微调命令
CUDA_VISIBLE_DEVICES=0 python /aaa/LLaMA-Factory/src/train_bash.py \
--stage sft \
--model_name_or_path /aaa/LLaMA-Factory/models/chatglm2-6b \
--do_train \
--dataset bbbccc \
--template chatglm2 \
--finetuning_type lora \
--lora_target query_key_value \
--output_dir output/dddeee/ \
--overwrite_cache \
--per_device_train_batch_size 4 \
--gradient_accumulation_steps 4 \
--lr_scheduler_type cosine \
--logging_steps 10 \
--save_steps 10 \
--learning_rate 5e-5 \
--num_train_epochs 3.0 \
--plot_loss
已经从huggingface下载完整的模型并配置正确路径,也对自定义数据集仿照alpaca_gpt4_data_zh.json在dataset_info.json中写入相关配置。但运行如上命令还是有报错如下:
[INFO|training_args.py:1798] 2023-11-02 16:00:19,165 >> PyTorch: setting up devices
Detected kernel version 3.10.0, which is below the recommended minimum of 5.5.0; this can cause the process to hang. It is recommended to upgrade the kernel to the minimum version or higher.

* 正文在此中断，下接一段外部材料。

(** * OptiRoute logistic optimizer: source selector and route planner

    A shallow embedding of [SampleAgentSelector.py]:
    - [haversine_km]                 (lines 10-16),
    - [assign_orders_to_warehouses]  (lines 18-44),
    - [build_distance_matrix]        (lines 49-58),
    - [solve_vrp]                    (lines 60-81),
    - [run_dashboard]                (lines 91-142).

    Python [float] is IEEE-754 binary64, embedded as the kernel's primitive
    [float]; the operators [+ - * /] and [math.sqrt] are the correctly
    rounded IEEE operations.  The transcendental functions of [math] call the
    platform's C library, whose results are not fixed by any standard: they
    are the fields of a record [Libm] over which the development is
    parametric.  Exceptions are values of [exn]. *)

From Stdlib Require Import ZArith List Lia Bool String Floats Permutation Sorted.
Import ListNotations.

Set Implicit Arguments.

(* ================================================================== *)
(** * The Python runtime *)

Module Py.

(** ** Exceptions *)

(** [IndexError], [ValueError] and [OverflowError] are the exceptions the
    embedded code can raise.  [InvalidInput] and [NoSolution] are the error
    kinds named by the specification; nothing in the source raises them. *)
Inductive exn : Type :=
| IndexError | ValueError | OverflowError | InvalidInput | NoSolution.

Inductive result (A : Type) : Type :=
| Ok (a : A)
| Raise (e : exn).
Arguments Ok {A} a.
Arguments Raise {A} e.

Definition bind {A B} (r : result A) (k : A -> result B) : result B :=
  match r with
  | Ok a => k a
  | Raise e => Raise e
  end.

Fixpoint mapM {A B} (f : A -> result B) (l : list A) : result (list B) :=
  match l with
  | [] => Ok []
  | x :: l' =>
      bind (f x) (fun y => bind (mapM f l') (fun ys => Ok (y :: ys)))
  end.

(** ** Floats *)

(** [float(n)] for a Python [int]: the nearest binary64 value, ties to even;
    [OverflowError] when it rounds past the largest finite value. *)
Definition float_of_int (z : Z) : result float :=
  match binary_normalize prec emax z 0 false with
  | S754_infinity _ => Raise OverflowError
  | s => Ok (SF2Prim s)
  end.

[INFO|trainer.py:1760] 2023-11-02 16:00:19,402 >> ***** Running training *****
[INFO|trainer.py:1761] 2023-11-02 16:00:19,402 >> Num examples = 1,372
[INFO|trainer.py:1762] 2023-11-02 16:00:19,402 >> Num Epochs = 3
[INFO|trainer.py:1763] 2023-11-02 16:00:19,402 >> Instantaneous batch size per device = 4
[INFO|trainer.py:1766] 2023-11-02 16:00:19,402 >> Total train batch size (w. parallel, distributed & accumulation) = 16
[INFO|trainer.py:1767] 2023-11-02 16:00:19,403 >> Gradient Accumulation steps = 4
[INFO|trainer.py:1768] 2023-11-02 16:00:19,403 >> Total optimization steps = 255
[INFO|trainer.py:1769] 2023-11-02 16:00:19,404 >> Number of trainable parameters = 1,949,696
0%| | 0/255 [00:00<?, ?it/s]/aaa/envs/bbb_llama_factory_py310/lib/python3.10/site-packages/torch/utils/checkpoint.py:429: UserWarning: torch.utils.checkpoint: please pass in use_reentrant=True or use_reentrant=False explicitly. The default value of use_reentrant will be updated to be False in the future. To maintain current behavior, pass use_reentrant=True. It is recommended that you use use_reentrant=False. Refer to docs for more details on the differences between the two variants.
warnings.warn(
Traceback (most recent call last):
File "/aaa/LLaMA-Factory/src/train_bash.py", line 14, in <module>
main()
File "/aaa/LLaMA-Factory/src/train_bash.py", line 5, in main
run_exp()
File "/aaa/LLaMA-Factory/src/llmtuner/tuner/tune.py", line 26, in run_exp
run_sft(model_args, data_args, training_args, finetuning_args, generating_args, callbacks)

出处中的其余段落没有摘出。